The problem ::
Find every line below where the string "writes" shows up, and copy those lines.

=== Data to process ===

(** * SparseMatrix (spmatrix.py): a shallow embedding and its properties

    The Python class [SparseMatrix] keeps its entries in a dict of dicts
    ([self.matrix[row][col] = value]) next to two attributes [numRows] and
    [numCols].  Dicts and instances are mutable objects that are reached
    through references, so the embedding keeps them in an explicit heap and
    every method is a computation in a state-and-exception monad over that
    heap and over the text files the class reads and writes.

    Modelling choices, all taken from the source:
    - Python integers are unbounded: [Z].
    - a dict is an insertion-ordered association list with unique keys
      (iteration order decides the order of the lines [save_to_file] writes
      and the order in which [multiply] visits cells);
    - the outer dict holds references to the inner dicts, an instance holds
      a reference to its outer dict;
    - a text file is the [str] Python reads from it, with code points below
      256 (a Rocq [string]); the interpreter's configurable limit on the
      number of digits of an integer literal is left out;
    - the file system tells which paths [open(path, 'w')] accepts; a file
      is identified with its path.

    The file has four parts: the methods of the class and the main block
    of the program, the vocabulary in which their properties are stated,
    the lemmas and theorems about the specification, and further
    properties of the methods and of the main block. *)

From Stdlib Require Import ZArith Ascii String DecimalString DecimalZ.
From stdpp Require Import base list list_numbers strings.

Local Open Scope Z_scope.

(** ** Python dicts with integer keys *)

Abbreviation dict V := (list (Z * V)) (only parsing).

(** [d.get(k)] *)
Fixpoint dict_get {V} (k : Z) (d : dict V) : option V :=
  match d with
  | [] => None
  | (k', v) :: d' => if Z.eqb k k' then Some v else dict_get k d'
  end.

(** [k in d] *)
Definition dict_mem {V} (k : Z) (d : dict V) : bool :=
  match dict_get k d with Some _ => true | None => false end.

(** [d[k] = v]: an existing key keeps its place, a new key goes last. *)
Fixpoint dict_set {V} (k : Z) (v : V) (d : dict V) : dict V :=
  match d with
  | [] => [(k, v)]
  | (k', v') :: d' =>
      if Z.eqb k k' then (k', v) :: d' else (k', v') :: dict_set k v d'
  end.

(** [list(d)]: the keys in iteration order. *)
Definition dict_keys {V} (d : dict V) : list Z := d.*1.

(** [range(n)] *)
Definition range (n : Z) : list Z := seqZ 0 n.

(** ** Objects, heap, files *)

(** A reference is the index of its object in the heap. *)
Abbreviation loc := nat (only parsing).

(** The attributes of a [SparseMatrix] instance; [None] is an attribute
    that has not been assigned yet. *)
Record instance : Type := Instance_ {
  numRows : option Z;
  numCols : option Z;
  matrix : option loc
}.

Inductive obj : Type :=
| RowDict (d : dict Z)        (* an inner dict {col: value} *)
| StoreDict (d : dict loc)    (* an outer dict {row: inner dict} *)
| Object (o : instance).      (* a SparseMatrix instance *)

(** The file system: the text of every file that can be read, and the
    paths that [open(path, 'w')] accepts (the directory exists, the target
    is no directory and may be written). *)
Record fsys : Type := Fsys {
  content :> string → option string;
  writable : string → bool
}.

Record world : Type := World {
  heap : list obj;
  files : fsys
}.

Inductive exn : Type :=
| IndexError                  (* list index out of range *)
| KeyError                    (* d[k] on a missing key *)
| InvalidLiteral              (* ValueError raised by int() *)
| FileNotFoundError           (* open() of a file that cannot be read *)
| OSError                     (* open() for writing refused by the file system *)
| AttributeError              (* read of an attribute that is not set *)
| BadObject                   (* a reference to no object of the expected kind *)
| WrongFormat (cause : exn)   (* ValueError("Input file has wrong format: ...") *)
| IncompatibleSizes.          (* ValueError("Matrix multiplication not possible ...") *)

(** ** The monad of methods *)

Inductive outcome (A : Type) : Type :=
| Ok (a : A) (w : world)
| Raise (e : exn) (w : world).
Arguments Ok {A} a w.
Arguments Raise {A} e w.

Definition M (A : Type) : Type := world → outcome A.

#[global] Instance M_ret : MRet M := λ A a w, Ok a w.
#[global] Instance M_bind : MBind M := λ A B f m w,
  match m w with
  | Ok a w' => f a w'
  | Raise e w' => Raise e w'
  end.

Definition raise {A} (e : exn) : M A := λ w, Raise e w.

(** [try: m  except Exception as e: h e] *)
Definition try_except {A} (m : M A) (h : exn → M A) : M A := λ w,
  match m w with
  | Ok a w' => Ok a w'
  | Raise e w' => h e w'
  end.

(** [for x in l: body x] *)
Fixpoint for_ {A} (l : list A) (body : A → M unit) : M unit :=
  match l with
  | [] => mret ()
  | x :: l' => body x;; for_ l' body
  end.

(** [sum(f k for k in l)] *)
Fixpoint sum_ (l : list Z) (f : Z → M Z) (acc : Z) : M Z :=
  match l with
  | [] => mret acc
  | k :: l' => v ← f k; sum_ l' f (acc + v)
  end.

(** Allocation of a new object. *)
Definition new (o : obj) : M loc := λ w,
  Ok (length (heap w)) (World (heap w ++ [o]) (files w)).

Definition load_obj (l : loc) : M obj := λ w,
  match heap w !! l with
  | Some o => Ok o w
  | None => Raise BadObject w
  end.

Definition store_obj (l : loc) (o : obj) : M unit := λ w,
  Ok () (World (<[l:=o]> (heap w)) (files w)).

Definition load_row (l : loc) : M (dict Z) :=
  o ← load_obj l;
  match o with RowDict d => mret d | _ => raise BadObject end.

Definition load_store (l : loc) : M (dict loc) :=
  o ← load_obj l;
  match o with StoreDict d => mret d | _ => raise BadObject end.

Definition load_instance (l : loc) : M instance :=
  o ← load_obj l;
  match o with Object i => mret i | _ => raise BadObject end.

(** [self.numRows], [self.numCols], [self.matrix] *)
Definition attr {A} (f : instance → option A) (self : loc) : M A :=
  i ← load_instance self;
  match f i with Some a => mret a | None => raise AttributeError end.

(** [self.numRows = v] and the like *)
Definition set_numRows (self : loc) (v : Z) : M unit :=
  i ← load_instance self;
  store_obj self (Object (Instance_ (Some v) (numCols i) (matrix i))).

Definition set_numCols (self : loc) (v : Z) : M unit :=
  i ← load_instance self;
  store_obj self (Object (Instance_ (numRows i) (Some v) (matrix i))).

Definition set_matrix (self : loc) (m : loc) : M unit :=
  i ← load_instance self;
  store_obj self (Object (Instance_ (numRows i) (numCols i) (Some m))).

(** ** Element access *)

(** [return self.matrix.get(row, {}).get(col, 0)].  The default [{}] is a
    temporary that nothing else can reach, so it is not allocated. *)
Definition get_element (self : loc) (row col : Z) : M Z :=
  m ← attr matrix self;
  d ← load_store m;
  match dict_get row d with
  | None => mret 0
  | Some r => rd ← load_row r; mret (default 0 (dict_get col rd))
  end.

(** [if row not in self.matrix: self.matrix[row] = {}]
    [self.matrix[row][col] = value] *)
Definition set_element (self : loc) (row col value : Z) : M unit :=
  m ← attr matrix self;
  d ← load_store m;
  (if dict_mem row d then mret ()
   else (r ← new (RowDict []);
         m ← attr matrix self;
         d ← load_store m;
         store_obj m (StoreDict (dict_set row r d))));;
  m ← attr matrix self;
  d ← load_store m;
  match dict_get row d with
  | None => raise KeyError
  | Some r => rd ← load_row r; store_obj r (RowDict (dict_set col value rd))
  end.

(** ** Text: the string methods and builtins the class calls *)

(** [c.isspace()], for code points below 256: what [str.strip()] removes. *)
Definition isspace (c : ascii) : bool :=
  let n := N_of_ascii c in
  ((9 <=? n) && (n <=? 13) || (28 <=? n) && (n <=? 32)
   || (n =? 133) || (n =? 160))%N.

(** The white space [int()] skips around a literal. *)
Definition int_space (c : ascii) : bool :=
  let n := N_of_ascii c in
  ((9 <=? n) && (n <=? 13) || (n =? 32) || (n =? 133) || (n =? 160))%N.

Fixpoint lstrip_by (sp : ascii → bool) (s : string) : string :=
  match s with
  | "" => ""
  | String c s' => if sp c then lstrip_by sp s' else s
  end.

Fixpoint rstrip_by (sp : ascii → bool) (s : string) : string :=
  match s with
  | "" => ""
  | String c s' =>
      match rstrip_by sp s' with
      | "" => if sp c then "" else String c ""
      | r => String c r
      end
  end.

(** [s.strip()] *)
Definition strip (s : string) : string := rstrip_by isspace (lstrip_by isspace s).

(** [s.split(sep)] for a one-character separator. *)
Fixpoint split (sep : ascii) (s : string) : list string :=
  match s with
  | "" => [""]
  | String c s' =>
      if Ascii.eqb c sep then "" :: split sep s'
      else match split sep s' with
           | [] => [String c ""]
           | x :: xs => String c x :: xs
           end
  end.

Fixpoint drop_last (s : string) : string :=
  match s with
  | "" => ""
  | String c "" => ""
  | String c s' => String c (drop_last s')
  end.

(** [s[1:-1]] *)
Definition slice_1_m1 (s : string) : string :=
  match s with
  | "" => ""
  | String _ s' => drop_last s'
  end.

Definition digit_of (c : ascii) : option Z :=
  let n := N_of_ascii c in
  if ((48 <=? n) && (n <=? 57))%N then Some (Z.of_N (n - 48)) else None.

(** The digits of a literal: digits with single underscores between them.
    [prev] tells whether the character before was a digit. *)
Fixpoint int_digits (prev : bool) (acc : Z) (s : string) : option Z :=
  match s with
  | "" => if prev then Some acc else None
  | String c s' =>
      match digit_of c with
      | Some v => int_digits true (10 * acc + v) s'
      | None =>
          if Ascii.eqb c "_" then
            if prev then int_digits false acc s' else None
          else None
      end
  end.

(** [int(s)] in base 10; [None] is the [ValueError] of an invalid literal. *)
Definition int (s : string) : option Z :=
  match rstrip_by int_space (lstrip_by int_space s) with
  | String "-" s' => Z.opp <$> int_digits false 0 s'
  | String "+" s' => int_digits false 0 s'
  | s' => int_digits false 0 s'
  end.

(** [str(z)] *)
Definition str (z : Z) : string := NilZero.string_of_int (Z.to_int z).

(** The lines of a text the way [readline] and [for line in file] give
    them: each line keeps its newline. *)
Fixpoint readlines (s : string) : list string :=
  match s with
  | "" => []
  | String c s' =>
      if Ascii.eqb c "010" then String c "" :: readlines s'
      else match readlines s' with
           | [] => [String c ""]
           | l :: ls => String c l :: ls
           end
  end.

(** [file.readline()] on an open file whose remaining lines are [ls]:
    the empty string at the end of the file. *)
Definition readline (ls : list string) : string * list string :=
  match ls with
  | [] => ("", [])
  | l :: ls' => (l, ls')
  end.

(** [open(file_path, 'r')] *)
Definition open_r (file_path : string) : M (list string) := λ w,
  match files w file_path with
  | Some text => Ok (readlines text) w
  | None => Raise FileNotFoundError w
  end.

(** [open(file_path, 'w')]: the file is created or emptied.  The empty
    path is never accepted, and no other path that the file system refuses
    (a missing directory, a directory as target, no permission): [open]
    then raises an [OSError] and nothing is created. *)
Definition open_w (file_path : string) : M unit := λ w,
  match file_path with
  | "" => Raise OSError w
  | _ =>
      if writable (files w) file_path then
        Ok () (World (heap w)
                 (Fsys (λ p, if String.eqb p file_path then Some ""
                             else files w p)
                       (writable (files w))))
      else Raise OSError w
  end.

===

Task result ::
    heap and over the text files the class reads and writes.
      (iteration order decides the order of the lines [save_to_file] writes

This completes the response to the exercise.